Task item ::
Please copy every line of the records below that holds the word "EmptyString".

Dataset entries:
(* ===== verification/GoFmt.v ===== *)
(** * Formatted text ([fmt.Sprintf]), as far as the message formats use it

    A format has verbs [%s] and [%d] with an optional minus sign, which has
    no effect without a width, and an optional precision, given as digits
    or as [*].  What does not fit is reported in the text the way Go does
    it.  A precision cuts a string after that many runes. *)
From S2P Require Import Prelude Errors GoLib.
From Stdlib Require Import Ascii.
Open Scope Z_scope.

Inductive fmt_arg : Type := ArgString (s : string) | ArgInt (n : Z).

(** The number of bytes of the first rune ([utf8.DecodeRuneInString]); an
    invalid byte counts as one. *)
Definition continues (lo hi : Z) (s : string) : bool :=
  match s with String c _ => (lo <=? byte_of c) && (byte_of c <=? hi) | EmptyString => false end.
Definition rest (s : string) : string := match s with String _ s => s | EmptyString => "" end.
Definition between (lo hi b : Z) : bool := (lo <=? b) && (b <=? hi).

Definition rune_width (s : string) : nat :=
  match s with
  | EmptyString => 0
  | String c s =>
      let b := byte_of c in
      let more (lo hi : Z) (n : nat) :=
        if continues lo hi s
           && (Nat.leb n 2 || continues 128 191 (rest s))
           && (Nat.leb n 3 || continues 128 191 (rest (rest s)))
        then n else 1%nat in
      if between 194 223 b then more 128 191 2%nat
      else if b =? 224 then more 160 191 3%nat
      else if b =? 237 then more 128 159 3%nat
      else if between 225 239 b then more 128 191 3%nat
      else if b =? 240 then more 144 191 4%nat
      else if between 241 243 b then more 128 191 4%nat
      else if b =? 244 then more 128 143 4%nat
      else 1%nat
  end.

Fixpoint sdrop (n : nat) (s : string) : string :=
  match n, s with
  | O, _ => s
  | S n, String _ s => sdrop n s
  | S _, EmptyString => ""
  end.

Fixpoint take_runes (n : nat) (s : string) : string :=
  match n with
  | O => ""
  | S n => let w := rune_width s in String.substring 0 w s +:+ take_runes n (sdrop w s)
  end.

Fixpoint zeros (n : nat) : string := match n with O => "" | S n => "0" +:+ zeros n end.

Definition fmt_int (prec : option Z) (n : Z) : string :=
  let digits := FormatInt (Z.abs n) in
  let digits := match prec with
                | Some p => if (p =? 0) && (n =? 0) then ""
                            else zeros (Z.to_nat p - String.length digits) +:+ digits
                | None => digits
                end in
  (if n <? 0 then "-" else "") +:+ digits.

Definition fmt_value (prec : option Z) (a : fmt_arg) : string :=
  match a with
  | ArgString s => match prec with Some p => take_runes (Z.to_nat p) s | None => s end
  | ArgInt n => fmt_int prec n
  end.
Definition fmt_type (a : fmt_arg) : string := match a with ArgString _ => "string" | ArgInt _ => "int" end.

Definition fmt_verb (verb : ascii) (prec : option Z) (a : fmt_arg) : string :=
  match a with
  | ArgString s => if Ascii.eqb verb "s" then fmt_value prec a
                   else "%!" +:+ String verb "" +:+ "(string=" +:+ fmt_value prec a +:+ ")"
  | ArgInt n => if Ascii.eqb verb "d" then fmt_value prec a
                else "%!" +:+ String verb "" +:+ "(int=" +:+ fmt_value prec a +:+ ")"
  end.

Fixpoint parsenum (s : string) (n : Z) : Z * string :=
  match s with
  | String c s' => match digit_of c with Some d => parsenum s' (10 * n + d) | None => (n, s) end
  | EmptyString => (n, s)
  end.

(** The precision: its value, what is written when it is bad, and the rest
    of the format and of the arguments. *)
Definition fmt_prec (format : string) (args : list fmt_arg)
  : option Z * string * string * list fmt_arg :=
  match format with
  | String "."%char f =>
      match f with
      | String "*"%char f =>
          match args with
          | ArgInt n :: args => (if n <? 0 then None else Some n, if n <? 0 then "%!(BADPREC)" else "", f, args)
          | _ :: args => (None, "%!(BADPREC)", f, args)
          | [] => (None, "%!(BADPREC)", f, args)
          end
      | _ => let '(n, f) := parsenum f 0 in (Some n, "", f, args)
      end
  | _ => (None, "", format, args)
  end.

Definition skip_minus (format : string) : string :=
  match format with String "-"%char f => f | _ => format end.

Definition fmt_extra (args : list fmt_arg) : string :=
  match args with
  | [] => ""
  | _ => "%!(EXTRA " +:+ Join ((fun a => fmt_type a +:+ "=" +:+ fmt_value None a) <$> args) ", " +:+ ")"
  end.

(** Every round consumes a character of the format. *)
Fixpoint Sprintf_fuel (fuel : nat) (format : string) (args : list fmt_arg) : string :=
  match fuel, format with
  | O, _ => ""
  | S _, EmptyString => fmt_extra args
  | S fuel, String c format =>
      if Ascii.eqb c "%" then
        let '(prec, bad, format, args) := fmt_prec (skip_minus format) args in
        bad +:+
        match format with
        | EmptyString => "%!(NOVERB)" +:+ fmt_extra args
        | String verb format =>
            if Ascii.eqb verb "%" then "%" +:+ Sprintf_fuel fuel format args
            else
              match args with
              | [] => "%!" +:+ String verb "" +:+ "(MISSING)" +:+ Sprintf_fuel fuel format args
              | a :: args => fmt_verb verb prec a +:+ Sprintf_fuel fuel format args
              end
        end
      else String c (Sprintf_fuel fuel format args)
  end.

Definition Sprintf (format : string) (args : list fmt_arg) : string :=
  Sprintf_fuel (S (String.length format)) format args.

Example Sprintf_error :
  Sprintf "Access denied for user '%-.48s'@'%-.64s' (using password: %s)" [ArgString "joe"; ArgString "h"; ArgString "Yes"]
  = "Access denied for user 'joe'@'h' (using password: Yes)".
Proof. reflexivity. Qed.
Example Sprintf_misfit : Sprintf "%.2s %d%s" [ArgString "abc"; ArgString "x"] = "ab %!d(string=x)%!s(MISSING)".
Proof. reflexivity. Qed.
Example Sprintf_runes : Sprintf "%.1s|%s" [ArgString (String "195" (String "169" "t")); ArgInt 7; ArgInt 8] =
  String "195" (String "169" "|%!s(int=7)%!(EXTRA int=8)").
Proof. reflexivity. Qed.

Answer section ::
  match s with String c _ => (lo <=? byte_of c) && (byte_of c <=? hi) | EmptyString => false end.
Definition rest (s : string) : string := match s with String _ s => s | EmptyString => "" end.
  | EmptyString => 0
  | S _, EmptyString => ""
  | EmptyString => (n, s)
  | S _, EmptyString => fmt_extra args
        | EmptyString => "%!(NOVERB)" +:+ fmt_extra args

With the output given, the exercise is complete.